To get decent quality shite from Ikea, you have to pay. The cheap stuff is just sawdust. Sure, it can hold together pretty well, but it's hardly decent quality. :kitteh:

But, yeah, the manuals are really weird. I swore to myself the next time I had to assemble something from there, I'm going to have a note book to make an inventory of all the items, and what goes where, and which side goes on which end, before starting. Basically have to rewrite the frickin' thing.


----------



## FearAndTrembling (Jun 5, 2013)

Se:






I would lol trying to see Word Dispenser do that shit. Her hand would probably snap after the first punch. Then her ankle, etc. lol.


----------



## Word Dispenser (May 18, 2012)

FearAndTrembling said:


> Se:
> 
> 
> 
> ...


Hey. I've never broken a bone, and I'm pretty strong/tall for a lady-person.

Also, I was actually in Karate (When I was 11), and Taekwondo for a couple of years when I was like .. 18! So there! :kitteh:

And I actually didn't do too badly, either.

I think it's mostly just effort and time spent practicing, and having someone to instruct you that really makes the difference. Also, most important, is interest. Being interested in it means you're willing to go through hoops to get better.

So, yeah. I might be able to put up a fight.

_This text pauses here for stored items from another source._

Lemma file_lines_clean (v : pyversion) (c : ascii) (rows : list (list string)) :
  mem c newline_chars = false ->
  forallb (clean_row c) rows = true ->
  file_lines v (join (char LF) (map (join (char c)) rows))
  = with_line_ends (map (join (char c)) rows).
Proof.
  intros C H.
  assert (L : forallb (free_of newline_chars) (map (join (char c)) rows) = true).
  { rewrite forallb_over_map. revert H. apply forallb_mono. intros r.
    now apply clean_row_line. }
  assert (G : lines_go (join (char LF) (map (join (char c)) rows)) EmptyString
              = with_line_ends (map (join (char c)) rows)).
  { apply lines_go_join. rewrite forallb_over_map.
    rewrite forallb_forall in H |- *. intros r I. specialize (H r I).
    destruct (clean_row_facts _ _ H) as (N & _).
    apply andb_true_intro. split.
    - apply negb_true_iff, String.eqb_neq, N.
    - apply (free_of_mono _ newline_chars); [apply mem_lf_newline|].
      now apply clean_row_line. }
  destruct v; simpl; [exact G|].
  rewrite universal_newlines_without_cr; [exact G|].
  apply free_of_join; [reflexivity|].
  revert L. apply forallb_mono. intros l. apply free_of_mono, mem_cr_newline.
Qed.

Lemma render_table (seperator : string) (table : list (list scalar)) :
  render seperator (payload_of table) = Return (rendered seperator table).
Proof.
  unfold render, payload_of, rendered, texts_of. simpl.
  assert (T : traverse (fun e => fields ← iter_entry e;
                                 Return (join seperator (map str fields)))
                (map (ERow KTuple) table)
              = Return (map (join seperator) (map (map str) table))).
  { induction table as [|r table IH]; [reflexivity|].
    simpl. simpl in IH. rewrite IH. reflexivity. }
  simpl in T. rewrite T. reflexivity.
Qed.

Lemma read_rendered (v : pyversion) (fs : gmap string string)
    (name seperator : string) (c : ascii) (table : list (list scalar)) :
  effective_separator name seperator = char c ->
  mem c newline_chars = false ->
  forallb (clean_row c) (texts_of table) = true ->
  fs !! name = Some (rendered (char c) table) ->
  TextInterface.read v fs (__init__ (OStr name)) seperator
  = Return (texts_of table).
Proof.
  intros S C H F. rewrite read_unfold, F, S. unfold rendered.
  rewrite file_lines_clean by assumption.
  now apply read_lines_clean.
Qed.

(** X6.  [read] inverts the text that line 92 makes of a table.  Let the
    separator in effect be one character that is neither a carriage return
    nor a line feed, and let every row be clean: its line is not empty and
    neither begins nor ends with a carriage return, a line feed or a tab,
    and none of its fields holds the separator, a carriage return or a line
    feed.  Then reading a file that holds the rows joined by line feeds,
    their fields joined by the separator, returns the texts of the fields,
    row by row, on both interpreter generations. *)
Theorem read_inverts_rendering (v : pyversion) (fs : gmap string string)
    (name seperator : string) (c : ascii) (table : list (list scalar)) :
  effective_separator name seperator = char c ->
  mem c newline_chars = false ->
  forallb (clean_row c) (texts_of table) = true ->
  fs !! name = Some (rendered (char c) table) ->
  render (char c) (payload_of table) = Return (rendered (char c) table)
  /\ TextInterface.read v fs (__init__ (OStr name)) seperator
     = Return (texts_of table).
Proof.
  intros S C H F. split; [apply render_table|].
  now apply read_rendered with (c := c).
Qed.

Lemma read_inverts_rendering_witness :
  effective_separator "out.csv" " " = char ","
  /\ mem "," newline_chars = false
  /\ forallb (clean_row ",") (texts_of [[SStr "a"; SInt 1]; [SStr ""; SNone]]) = true
  /\ ({["out.csv" := rendered (char ",") [[SStr "a"; SInt 1]; [SStr ""; SNone]]]}
        : gmap string string) !! "out.csv"
     = Some (rendered (char ",") [[SStr "a"; SInt 1]; [SStr ""; SNone]])
  /\ TextInterface.read Py3
       {["out.csv" := rendered (char ",") [[SStr "a"; SInt 1]; [SStr ""; SNone]]]}
       (__init__ (OStr "out.csv")) " "
     = Return [["a"; "1"]; [""; "None"]].
Proof.
  split; [reflexivity|]. split; [reflexivity|]. split; [reflexivity|].
  split; [reflexivity|].
  exact (proj2 (read_inverts_rendering Py3
                  {["out.csv" := rendered (char ",") [[SStr "a"; SInt 1]; [SStr ""; SNone]]]}
                  "out.csv" " " "," [[SStr "a"; SInt 1]; [SStr ""; SNone]]
                  eq_refl eq_refl eq_refl eq_refl)).
Defined.

(** ** The text adapter: fields lost at the ends of a line *)

Lemma ends_in_mono (small big s : string) :
  (forall x, mem x small = true -> mem x big = true) ->
  ends_in big s = false -> ends_in small s = false.
Proof.
  intros M. induction s as [|x s IH]; [reflexivity|].
  destruct s as [|y s].
  - simpl. intros H. destruct (mem x small) eqn:E; [|reflexivity].
    now rewrite (M x E) in H.
  - exact IH.
Qed.

Lemma append_nonempty_r (a : string) (x : ascii) : a ++ char x <> EmptyString.
Proof. destruct a; discriminate. Qed.

Lemma split_go_first (c : ascii) (s cur : string) :
  cur <> EmptyString ->
  first_field (split_go (char c) s 0 cur) <> EmptyString.
Proof.
  revert cur. induction s as [|x s IH]; intros cur N; simpl; [exact N|].
  destruct (Ascii.eqb c x); simpl; [exact N|].
  apply IH, append_nonempty_r.
Qed.

Lemma last_field_cons (f : string) (row : list string) :
  row <> [] -> last_field (f :: row) = last_field row.
Proof. destruct row; [contradiction | reflexivity]. Qed.

Lemma split_go_last (c : ascii) (s cur : string) :
  (s = EmptyString -> cur <> EmptyString) ->
  ends_in (char c) s = false ->
  last_field (split_go (char c) s 0 cur) <> EmptyString.
Proof.
  revert cur. induction s as [|x s IH]; intros cur N E.
  - simpl. now apply N.
  - cbn [split_go startswith char]. rewrite andb_true_r.
    destruct (Ascii.eqb c x) eqn:Q.
    + rewrite last_field_cons by apply split_go_nonempty.
      destruct s as [|y s].
      * simpl in E. rewrite orb_false_r, Ascii.eqb_sym, Q in E. discriminate.
      * apply IH; [discriminate | exact E].
    + apply IH; [intros _; apply append_nonempty_r|].
      destruct s; [reflexivity | exact E].
Qed.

But, I still can't put together furniture from Ikea, unless I rewrite the manual and make inventory. :kitteh:


----------



## FearAndTrembling (Jun 5, 2013)

Word Dispenser said:


> Hey. I've never broken a bone, and I'm pretty strong/tall for a lady-person.
> 
> Also, I was actually in Karate (When I was 11), and Taekwondo for a couple of years when I was like .. 18! So there! :kitteh:
> 
> ...


Oh really? I always picture NT women as frail with glasses. Like Daria. Not even saying she is an NT, but every NT female is her in my mind mind until proven otherwise. There is an INTJ on here I used to argue with and one day she mentioned she was like 5'10, 150 in a thread. My ears perked up. "That isn't Daria..." This is interesting. I picture them as some pip squeak. She likes to wrestle around too. I like doing that too. Then trolling them when I have them in a dominant position. 

Is that stuff in the video even Se though? Couldn't it be Si? It is aesthetics. Like ballet. I would walk to that woman and be like, "That's cute, but air doesn't hit back. You massacred that air, try it on me."


----------



## Word Dispenser (May 18, 2012)

FearAndTrembling said:


> Oh really? I always picture NT women as frail with glasses. Like Daria. Not even saying she is an NT, but every NT female is her in my mind mind until proven otherwise. There is an INTJ on here I used to argue with and one day she mentioned she was like 5'10, 150 in a thread. My ears perked up. "That isn't Daria..." This is interesting. I picture them as some pip squeak. She likes to wrestle around too. I like doing that too. Then trolling them when I have them in a dominant position.
> 
> Is that stuff in the video even Se though? Couldn't it be Si? It is aesthetics. Like ballet. I would walk to that woman and be like, "That's cute, but air doesn't hit back. You massacred that air, try it on me."


Well, a person is more complex than what they might first appear.

I grew up in the country, and have always prided myself on being 'tough', in a way which might lend itself to Se. I was always taller/stronger than everyone else. I beat plenty of boys at arm wrestling, growing up, haha. I loved swimming, quite especially. My dad recently said, "It's who you are." When I told him that I hadn't been swimming in years. :kitteh: (I do miss it)

I also have had glasses since I was 3, so that stereotype might very well be-- I was always glued quite close to screens, whether they be TV or computer.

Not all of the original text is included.